Florida's water system is delicate. It’s our most treasured natural resource. It’s under siege and must be protected — at all costs.
That’s why it's imperative to complete the water storage, treatment and flow-way projects that have been a part of four key efforts: the Comprehensive Everglades Restoration Plan; the Central Everglades Planning Project, the Northern Everglades and Estuaries Protection Program and Gov. Ron DeSantis’ executive order.
And they all must be completed in the next two to 10 years.
To date, none of the approximately 50 projects (with 68 components) listed as a part of CERP, which was authorized in 2000, have been finished. The reason: failure on the part of the state and federal governments to work together to share the costs and develop a manageable timeline to get the projects completed.
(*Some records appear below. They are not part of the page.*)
Lemma status_missing_means_enabled_witness :
  dt_have_prop Sample.uart_tree 1 "status" = false
  /\ exists st, _fdt_get_status Sample.uart_tree 1 = Ret st
                /\ nonsecure_ok st = true.
Proof.
  assert (H1 : dt_have_prop Sample.uart_tree 1 "status" = false)
    by reflexivity.
  split; [exact H1|].
  exact (proj1 (status_missing_means_enabled Sample.uart_tree 1 H1)).
Defined.

(** X6. For a node for which [dt_have_prop] finds no [secure-status], the
    secure flag of the status word is the normal-world flag, whatever the
    [status] property holds. *)
Theorem secure_status_missing_copies_status
    {blob : Type} `{LibFdt blob} (fdt : blob) (offs : Z) :
  dt_have_prop fdt offs "secure-status" = false ->
  exists st, _fdt_get_status fdt offs = Ret st
             /\ secure_ok st = nonsecure_ok st
             /\ (st = DT_STATUS_DISABLED
                 \/ st = Z.lor DT_STATUS_OK_NSEC DT_STATUS_OK_SEC).
Proof.
  unfold dt_have_prop. intros Hs.
  destruct (fdt_getprop fdt offs "secure-status") as [p|] eqn:Es;
    [discriminate|].
  destruct (_fdt_get_status_flags fdt offs) as (st & E & _ & Hsec & Hst).
  rewrite Es in Hsec.
  exists st. split; [exact E|]. split; [exact Hsec|].
  destruct Hst as [->|[->|[->| ->]]]; auto; discriminate Hsec.
Qed.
Currently, the feds are about $1 billion behind in funding. When it was originally authorized, CERP was to be finished in about 30 years at a cost of $8.2 billion. Now, because of inaction, the cost has climbed to $13.8 billion, and the timeline has jumped 20 more years.
Lack of significant CERP movement has been devastating for a state that's crippled, both environmentally and economically, when its waterways are failing. The Florida legislative session begins Tuesday in Tallahassee, and improving water quality remains at the top of the priority list…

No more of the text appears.